Law School Case Brief
Sateriale v. RJ Reynolds Tobacco Co., No. 2:09-cv-08394-CAS(SSx) - 2014 U.S. Dist. LEXIS 176856 (C.D. Cal. Dec. 19, 2014)
Under Federal Rule of Civil Procedure 11, a court may impose sanctions upon attorneys or unrepresented parties for submitting papers to a court that are frivolous, legally unreasonable, baseless, or filed for an improper purpose, such as harassment.
Plaintiffs filed a third amended class action complaint (“TAC”) against defendant R.J. Reynolds Tobacco Company (“RJR”), alleging that RJR breached its contractual obligations to plaintiffs – smokers of defendant’s Camel brand cigarettes and holders of “Camel Cash” or “C-Notes” - when RJR announced the termination of its Camel Cash loyalty program, but failed to make available limited amounts of merchandise for redemption by plaintiffs with Camel Cash during the final six months of the program. In response to plaintiffs’ complaint, RJR filed a motion for sanctions pursuant to Federal Rule of Civil Procedure 11, arguing that plaintiffs’ counsel filed the TAC without conducting an adequate investigation into the underlying facts, specifically on the issue of plaintiffs’ allegation that RJR failed to provide any merchandise to Camel Cash participants during the final six months of the Camel Cash program. As a defense, plaintiffs alleged that their allegation that no merchandise was available for redemption has always been accurate, since merchandise – i.e., ash trays, pool tables, computers, pinball machines, etc. – was not available during the last six months of the Camel Cash program. Plaintiffs sought costs incurred responding to RJR's motion, and sanctions to deter future abuses under Rule 11.
Should RJR’s motion for sanctions pursuant to Federal Rule of Civil Procedure 11 be granted?

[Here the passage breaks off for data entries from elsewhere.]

(** What [filter] leaves when it drops the element at [index]. *)
Lemma filter_other_index_spec {A : Type} (xs : list A) :
  forall index i,
    (i <= index)%nat ->
    filter_other_index index i xs = firstn (index - i) xs ++ skipn (S (index - i)) xs.
Proof.
  induction xs as [|x rest IH]; intros index i Hle; simpl.
  - now rewrite firstn_nil.
  - destruct (Nat.eqb i index) eqn:E.
    + apply Nat.eqb_eq in E. subst i. rewrite Nat.sub_diag. simpl.
      apply filter_other_index_past. lia.
    + apply Nat.eqb_neq in E.
      replace (index - i)%nat with (S (index - S i)) by lia.
      simpl. f_equal. apply IH. lia.
Qed.

Lemma filter_other_index_length {A : Type} (xs : list A) (index : nat) :
  List.length (filter_other_index index 0 xs)
  = if (index <? List.length xs)%nat then pred (List.length xs) else List.length xs.
Proof.
  rewrite filter_other_index_spec by lia. rewrite Nat.sub_0_r.
  rewrite length_app, length_firstn, length_skipn.
  destruct (index <? List.length xs)%nat eqn:E;
    [apply Nat.ltb_lt in E | apply Nat.ltb_ge in E]; lia.
Qed.

(** X9.  [removeFunnelStep] drops the step at the index, and that step
    only, when the form has more than two steps, and does nothing when it
    has two or fewer: the form never gets below two steps through it. *)
Theorem removeFunnelStep_keeps_two (index : nat) (s : State) :
  let steps := newFunnelSteps s in
  let steps' := newFunnelSteps (removeFunnelStep index s) in
  ((2 < List.length steps)%nat ->
   steps' = firstn index steps ++ skipn (S index) steps)
  /\ ((List.length steps <= 2)%nat -> removeFunnelStep index s = s)
  /\ ((2 <= List.length steps)%nat -> (2 <= List.length steps')%nat).
Proof.
  cbv zeta. unfold removeFunnelStep.
  destruct (2 <? List.length (newFunnelSteps s))%nat eqn:E;
    [apply Nat.ltb_lt in E | apply Nat.ltb_ge in E].
  - cbn [with_newFunnelSteps newFunnelSteps].
    split; [intros _; rewrite filter_other_index_spec by lia; now rewrite Nat.sub_0_r|].
    split; [lia|].
    intros _. rewrite filter_other_index_length.
    destruct (index <? List.length (newFunnelSteps s))%nat; lia.
  - split; [lia|]. split; [reflexivity | trivial].
Qed.

(** X10.  Adding a funnel step and removing the last step again restores
    the form, when it had at least two steps. *)
Theorem removeFunnelStep_addFunnelStep (s : State) :
  (2 <= List.length (newFunnelSteps s))%nat ->
  newFunnelSteps
    (removeFunnelStep (List.length (newFunnelSteps s)) (addFunnelStep s))
  = newFunnelSteps s
  /\ metrics (removeFunnelStep (List.length (newFunnelSteps s)) (addFunnelStep s))
     = metrics s.
Proof.
  intros Hlen. unfold removeFunnelStep, addFunnelStep.
  cbn [with_newFunnelSteps newFunnelSteps].
  rewrite length_app. cbn [List.length].
  replace (2 <? List.length (newFunnelSteps s) + 1)%nat with true
    by (symmetry; apply Nat.ltb_lt; lia).
  cbn [with_newFunnelSteps newFunnelSteps metrics].
  split; [|reflexivity].
  rewrite filter_other_index_spec by lia. rewrite Nat.sub_0_r.
  rewrite firstn_app, Nat.sub_diag, firstn_all, firstn_O, app_nil_r.
  rewrite skipn_all2 by (rewrite length_app; simpl; lia).
  now rewrite app_nil_r.
Qed.

Lemma removeFunnelStep_addFunnelStep_witness :
  (2 <= List.length (newFunnelSteps initial))%nat
  /\ newFunnelSteps (removeFunnelStep 2 (addFunnelStep initial))
     = ["$pageview"; "ab_test_cta_click"].
Proof.
  assert (2 <= List.length (newFunnelSteps initial))%nat as H by (simpl; lia).
  split; [exact H|].
  exact (proj1 (removeFunnelStep_addFunnelStep initial H)).
Defined.

(** X11.  [removeMetric] removes every metric of the given id and keeps the
    others in order; removing an id no metric has changes nothing; and a
    metric added under a fresh id is gone again after removing that id, the
    earlier metrics being as before. *)
Theorem removeMetric_by_id (id : string) (s : State) :
  (forall m, In m (metrics (removeMetric id s)) <->
             In m (metrics s) /\ ExperimentMetric.id m <> id)
  /\ ((forall m, In m (metrics s) -> ExperimentMetric.id m <> id) ->
      metrics (removeMetric id s) = metrics s
      /\ metrics (removeMetric id (addMetric id s)) = metrics s).
Proof.
  assert (forall ms : list ExperimentMetric.t,
            (forall m, In m ms -> ExperimentMetric.id m <> id) ->
            filter (fun m => negb (String.eqb (ExperimentMetric.id m) id)) ms = ms)
    as Hkeep.
  { induction ms as [|m rest IH]; intros Hfresh; simpl; [reflexivity|].
    destruct (String.eqb (ExperimentMetric.id m) id) eqn:E.
    - apply String.eqb_eq in E. exfalso. apply (Hfresh m); [now left | exact E].
    - simpl. f_equal. apply IH. intros m' Hm'. apply Hfresh. now right. }
  split.
  - intros m. unfold removeMetric. cbn [with_metrics metrics].
    rewrite filter_In, negb_true_iff, String.eqb_neq. reflexivity.
  - intros Hfresh. unfold removeMetric, addMetric. cbn [with_metrics metrics].
    split; [now apply Hkeep|].
    rewrite filter_app. cbn [filter ExperimentMetric.id].
    rewrite String.eqb_refl. cbn [negb]. rewrite app_nil_r. now apply Hkeep.
Qed.

Lemma updateFunnelStep_keeps_length (index : nat) (value : string) (s s' : State) :
  updateFunnelStep index value s = Some s' ->
  List.length (newFunnelSteps s') = List.length (newFunnelSteps s)
  /\ metrics s' = metrics s.
Proof.
  unfold updateFunnelStep.
  destruct (array_set index value (newFunnelSteps s)) as [u|] eqn:E; [|discriminate].
  intros H. injection H as <-. cbn [with_newFunnelSteps newFunnelSteps metrics].
  split; [now apply (array_set_length _ _ _ _ E) | reflexivity].
Qed.

Lemma removeFunnelStep_length (index : nat) (s : State) :
  (2 <= List.length (newFunnelSteps s))%nat ->
  (2 <= List.length (newFunnelSteps (removeFunnelStep index s)))%nat.
Proof.
  intros Hlen. unfold removeFunnelStep.
  destruct (2 <? List.length (newFunnelSteps s))%nat eqn:E; [|exact Hlen].
  apply Nat.ltb_lt in E. cbn [with_newFunnelSteps newFunnelSteps].
  rewrite filter_other_index_length.
  destruct (index <? List.length (newFunnelSteps s))%nat; lia.
Qed.

Lemma templates_have_two_steps (t : ExperimentTemplate.t) :
  In t EXPERIMENT_TEMPLATES -> funnels_have_two_steps (ExperimentTemplate.metrics t).
Proof.
  intros Hin. unfold funnels_have_two_steps. apply Forall_forall. intros m Hm Hfunnel.
  cbn in Hin. destruct Hin as [<- | [<- | [<- | [<- | []]]]]; cbn in Hm;
    repeat (destruct Hm as [<- | Hm];
            [cbn in Hfunnel;
             first [discriminate Hfunnel
                   | eexists; split; [reflexivity | simpl; lia]]|]);
    destruct Hm.
Qed.

Lemma handle_keeps_two_steps (a : Action) (s s' : State) :
  (forall t, a = SelectTemplate t -> In t EXPERIMENT_TEMPLATES) ->
  handle a s = Some s' ->
  (2 <= List.length (newFunnelSteps s))%nat /\ funnels_have_two_steps (metrics s) ->
  (2 <= List.length (newFunnelSteps s'))%nat /\ funnels_have_two_steps (metrics s').
Proof.
  intros Htemplate Hhandle [Hsteps Hmetrics].
  destruct a as [t|step' description|name event type show|id|id| |index value|index];
    cbn [handle] in Hhandle.
  - injection Hhandle as <-. cbn [selectTemplate newFunnelSteps metrics].
    split; [exact Hsteps|].
    apply templates_have_two_steps, Htemplate. reflexivity.
  - injection Hhandle as <-. split; assumption.
  - injection Hhandle as <-. split; assumption.
  - injection Hhandle as <-. cbn [addMetric newFunnelSteps metrics].
    split; [simpl; lia|].
    unfold funnels_have_two_steps. apply Forall_app. split; [exact Hmetrics|].
    constructor; [|constructor].
    cbn [ExperimentMetric.metric_type ExperimentMetric.funnel_steps].
    intros ->. eexists. split; [reflexivity | exact Hsteps].
  - injection Hhandle as <-. cbn [removeMetric with_metrics newFunnelSteps metrics].
    split; [exact Hsteps|].
    unfold funnels_have_two_steps in *. rewrite Forall_forall in *.
    intros m Hm. apply filter_In in Hm. now apply Hmetrics.
  - injection Hhandle as <-. cbn [addFunnelStep with_newFunnelSteps newFunnelSteps metrics].
    split; [rewrite length_app; lia | exact Hmetrics].
  - destruct (updateFunnelStep_keeps_length index value s s' Hhandle) as [Hlen Hm].
    rewrite Hlen, Hm. split; assumption.
  - injection Hhandle as <-.
    split; [apply (removeFunnelStep_length index s Hsteps)|].
    unfold removeFunnelStep.
    destruct (2 <? List.length (newFunnelSteps s))%nat; exact Hmetrics.
Qed.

The court denied RJR's motion for sanctions under Rule 11. The arguments advanced by RJR in its concurrently filed summary judgment motion were similar to the arguments RJR advances in its motion for sanctions. Namely, RJR argued that summary judgment should be granted as to plaintiffs' breach of contract claim because the term "merchandise" included cigarettes and coupons for cigarettes, and it was undisputed that RJR made available both cigarettes and coupons during the last six months of the Camel Cash program. This similarity—coupled with RJR's five-year delay in bringing the motion for sanctions convinced the court that RJR's motion should be denied. The court reserved the question as to whether sanctions were appropriate under Rule 11 against RJR until the conclusion of the case.